PET-scans kunnen poliklinisch worden uitgevoerd. Het is ook mogelijk dat sommige ziekenhuispatiënten voor bepaalde aandoeningen een PET-onderzoek ondergaan.

Hoewel elke faciliteit specifieke protocollen kan hebben, volgt een PET-scanprocedure over het algemeen dit proces:

  1. De patiënt wordt gevraagd om kleding, sieraden of andere voorwerpen die de scan kunnen verstoren, te verwijderen.

  2. Als de patiënt wordt gevraagd kleding te verwijderen, krijgt hij een japon om te dragen.

  3. De patiënt zal worden gevraagd om zijn of haar blaas te legen voordat de procedure begint.

  4. Er worden één of twee infuuslijnen in de hand of arm gestart voor injectie van de radionuclide.

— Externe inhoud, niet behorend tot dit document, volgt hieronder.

Definition breaker_decoder : decoder CircuitBreakerConfig := struct [
  ("max_failures", at_field cb_MaxFailures (λ x c, {| cb_MaxFailures := x; cb_TimeoutSeconds := cb_TimeoutSeconds c;
     cb_HalfOpenSuccess := cb_HalfOpenSuccess c |}) d_int);
  ("timeout_seconds", at_field cb_TimeoutSeconds (λ x c, {| cb_MaxFailures := cb_MaxFailures c; cb_TimeoutSeconds := x;
     cb_HalfOpenSuccess := cb_HalfOpenSuccess c |}) d_int);
  ("half_open_success", at_field cb_HalfOpenSuccess (λ x c, {| cb_MaxFailures := cb_MaxFailures c;
     cb_TimeoutSeconds := cb_TimeoutSeconds c; cb_HalfOpenSuccess := x |}) d_int)].

(** The name of the timeout is [timeout]. *)
Definition health_decoder : decoder HealthCheckConfig := struct [
  ("endpoint", at_field hc_Endpoint (λ x c, {| hc_Endpoint := x; hc_IntervalSeconds := hc_IntervalSeconds c;
     hc_TimeoutSeconds := hc_TimeoutSeconds c; hc_MaxFailures := hc_MaxFailures c |}) d_string);
  ("interval_seconds", at_field hc_IntervalSeconds (λ x c, {| hc_Endpoint := hc_Endpoint c; hc_IntervalSeconds := x;
     hc_TimeoutSeconds := hc_TimeoutSeconds c; hc_MaxFailures := hc_MaxFailures c |}) d_int);
  ("timeout", at_field hc_TimeoutSeconds (λ x c, {| hc_Endpoint := hc_Endpoint c;
     hc_IntervalSeconds := hc_IntervalSeconds c; hc_TimeoutSeconds := x; hc_MaxFailures := hc_MaxFailures c |}) d_int);
  ("max_failures", at_field hc_MaxFailures (λ x c, {| hc_Endpoint := hc_Endpoint c;
     hc_IntervalSeconds := hc_IntervalSeconds c; hc_TimeoutSeconds := hc_TimeoutSeconds c; hc_MaxFailures := x |}) d_int)].

Definition zero_breaker : CircuitBreakerConfig := {| cb_MaxFailures := 0; cb_TimeoutSeconds := 0; cb_HalfOpenSuccess := 0 |}.

Definition zero_health : HealthCheckConfig :=
  {| hc_Endpoint := ""; hc_IntervalSeconds := 0; hc_TimeoutSeconds := 0; hc_MaxFailures := 0 |}.

Definition service_decoder : decoder ServiceConfig := struct [
  ("path", at_field svc_Path (λ x c, {| svc_Path := x; svc_Targets := svc_Targets c;
     svc_LoadBalancer := svc_LoadBalancer c; svc_CircuitBreaker := svc_CircuitBreaker c;
     svc_HealthCheck := svc_HealthCheck c |}) d_string);
  ("targets", at_field svc_Targets (λ x c, {| svc_Path := svc_Path c; svc_Targets := x;
     svc_LoadBalancer := svc_LoadBalancer c; svc_CircuitBreaker := svc_CircuitBreaker c;
     svc_HealthCheck := svc_HealthCheck c |}) (slice "" d_string));
  ("load_balancer", at_field svc_LoadBalancer (λ x c, {| svc_Path := svc_Path c; svc_Targets := svc_Targets c;
     svc_LoadBalancer := x; svc_CircuitBreaker := svc_CircuitBreaker c;
     svc_HealthCheck := svc_HealthCheck c |}) d_string);
  ("circuit_breaker", at_field svc_CircuitBreaker (λ x c, {| svc_Path := svc_Path c; svc_Targets := svc_Targets c;
     svc_LoadBalancer := svc_LoadBalancer c; svc_CircuitBreaker := x;
     svc_HealthCheck := svc_HealthCheck c |}) (pointer zero_breaker breaker_decoder));
  ("health_check", at_field svc_HealthCheck (λ x c, {| svc_Path := svc_Path c; svc_Targets := svc_Targets c;
     svc_LoadBalancer := svc_LoadBalancer c; svc_CircuitBreaker := svc_CircuitBreaker c;
     svc_HealthCheck := x |}) (pointer zero_health health_decoder))].

Definition tier_decoder : decoder RateLimiterTier := struct [
  ("name", at_field tier_Name (λ x c, {| tier_Name := x; tier_RequestsPerMinute := tier_RequestsPerMinute c;
     tier_RequestsPerHour := tier_RequestsPerHour c; tier_Algorithm := tier_Algorithm c |}) d_string);
  ("requests_per_minute", at_field tier_RequestsPerMinute (λ x c, {| tier_Name := tier_Name c;
     tier_RequestsPerMinute := x; tier_RequestsPerHour := tier_RequestsPerHour c;
     tier_Algorithm := tier_Algorithm c |}) d_int);
  ("requests_per_hour", at_field tier_RequestsPerHour (λ x c, {| tier_Name := tier_Name c;
     tier_RequestsPerMinute := tier_RequestsPerMinute c; tier_RequestsPerHour := x;
     tier_Algorithm := tier_Algorithm c |}) d_int);
  ("algorithm", at_field tier_Algorithm (λ x c, {| tier_Name := tier_Name c;
     tier_RequestsPerMinute := tier_RequestsPerMinute c; tier_RequestsPerHour := tier_RequestsPerHour c;
     tier_Algorithm := x |}) d_string)].

Definition zero_service : ServiceConfig := {|
  svc_Path := ""; svc_Targets := []; svc_LoadBalancer := ""; svc_CircuitBreaker := None; svc_HealthCheck := None |}.

Definition zero_tier : RateLimiterTier :=
  {| tier_Name := ""; tier_RequestsPerMinute := 0; tier_RequestsPerHour := 0; tier_Algorithm := "" |}.

Definition config_decoder : decoder Config := struct [
  ("server", at_field Server (λ x c, {| Server := x; Redis := Redis c; Database := Database c; JWT := JWT c;
     Analytics := Analytics c; Services := Services c; RateLimitTiers := RateLimitTiers c |}) server_decoder);
  ("redis", at_field Redis (λ x c, {| Server := Server c; Redis := x; Database := Database c; JWT := JWT c;
     Analytics := Analytics c; Services := Services c; RateLimitTiers := RateLimitTiers c |}) redis_decoder);
  ("database", at_field Database (λ x c, {| Server := Server c; Redis := Redis c; Database := x; JWT := JWT c;
     Analytics := Analytics c; Services := Services c; RateLimitTiers := RateLimitTiers c |}) database_decoder);
  ("jwt", at_field JWT (λ x c, {| Server := Server c; Redis := Redis c; Database := Database c; JWT := x;
     Analytics := Analytics c; Services := Services c; RateLimitTiers := RateLimitTiers c |}) jwt_decoder);
  ("analytics", at_field Analytics (λ x c, {| Server := Server c; Redis := Redis c; Database := Database c; JWT := JWT c;
     Analytics := x; Services := Services c; RateLimitTiers := RateLimitTiers c |}) analytics_decoder);
  ("services", at_field Services (λ x c, {| Server := Server c; Redis := Redis c; Database := Database c; JWT := JWT c;
     Analytics := Analytics c; Services := x; RateLimitTiers := RateLimitTiers c |}) (slice zero_service service_decoder));
  ("rate_limit_tiers", at_field RateLimitTiers (λ x c, {| Server := Server c; Redis := Redis c; Database := Database c; JWT := JWT c;
     Analytics := Analytics c; Services := Services c; RateLimitTiers := x |}) (slice zero_tier tier_decoder))].

Definition zero_config : Config := {|
  Server := {| srv_Port := ""; srv_Environment := "" |};
  Redis := {| redis_Host := ""; redis_Port := 0; redis_Password := ""; redis_DB := 0 |};
  Database := {| db_Host := ""; db_Port := 0; db_User := ""; db_Password := ""; db_DBName := ""; db_SSLMode := "" |};
  JWT := {| jwt_Secret := ""; jwt_ExpiryHours := 0 |};
  Analytics := {| an_Enabled := false; an_RetentionDays := 0; an_BatchSize := 0; an_FlushIntervalSec := 0 |};
  Services := []; RateLimitTiers := [] |}.

(** ** The environment *)

(** [if v := os.Getenv(name); v != "" { field = v }]. *)
Definition override (env : string → string) (name field : string) : string :=
  if decide (env name = "") then field else env name.

Definition applyEnvOverrides (env : string → string) (cfg : Config) : Config := {|
  Server := {| srv_Port := override env "PORT" (srv_Port (Server cfg));
               srv_Environment := override env "ENVIRONMENT" (srv_Environment (Server cfg)) |};
  Redis := {| redis_Host := override env "REDIS_HOST" (redis_Host (Redis cfg));
              redis_Port := redis_Port (Redis cfg);
              redis_Password := override env "REDIS_PASSWORD" (redis_Password (Redis cfg));
              redis_DB := redis_DB (Redis cfg) |};
  Database := {| db_Host := override env "DB_HOST" (db_Host (Database cfg));
                 db_Port := db_Port (Database cfg);
                 db_User := override env "DB_USER" (db_User (Database cfg));
                 db_Password := override env "DB_PASSWORD" (db_Password (Database cfg));
                 db_DBName := override env "DB_NAME" (db_DBName (Database cfg));
                 db_SSLMode := db_SSLMode (Database cfg) |};
  JWT := {| jwt_Secret := override env "JWT_SECRET" (jwt_Secret (JWT cfg));
            jwt_ExpiryHours := jwt_ExpiryHours (JWT cfg) |};
  Analytics := Analytics cfg;
  Services := Services cfg;
  RateLimitTiers := RateLimitTiers cfg
|}.

Definition set_ExpiryHours (h : Z) (cfg : Config) : Config := {|
  Server := Server cfg; Redis := Redis cfg; Database := Database cfg;
  JWT := {| jwt_Secret := jwt_Secret (JWT cfg); jwt_ExpiryHours := h |};
  Analytics := Analytics cfg; Services := Services cfg; RateLimitTiers := RateLimitTiers cfg
|}.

  5. Bij bepaalde soorten scans van de buik of het bekken moet mogelijk een urinekatheter in de blaas worden ingebracht om tijdens de procedure urine af te voeren.

  6. In sommige gevallen kan een eerste scan worden uitgevoerd voorafgaand aan de injectie van de radionuclide, afhankelijk van het type onderzoek dat wordt uitgevoerd. De patiënt wordt op een beklede tafel in de scanner geplaatst.

  7. De radionuclide wordt in het infuus geïnjecteerd. De radionuclide mag zich gedurende ongeveer 30 tot 60 minuten in het orgaan of weefsel concentreren. De patiënt blijft gedurende deze tijd in de instelling. De patiënt is niet gevaarlijk voor andere mensen, aangezien de radionuclide minder straling afgeeft dan een standaard röntgenfoto.

  8. Nadat de radionuclide gedurende de juiste tijd is geabsorbeerd, begint de scan. De scanner beweegt langzaam over het lichaamsdeel dat wordt bestudeerd.

  9. Als de scan is voltooid, wordt de infuuslijn verwijderd. Als er een urinekatheter is ingebracht, wordt deze verwijderd.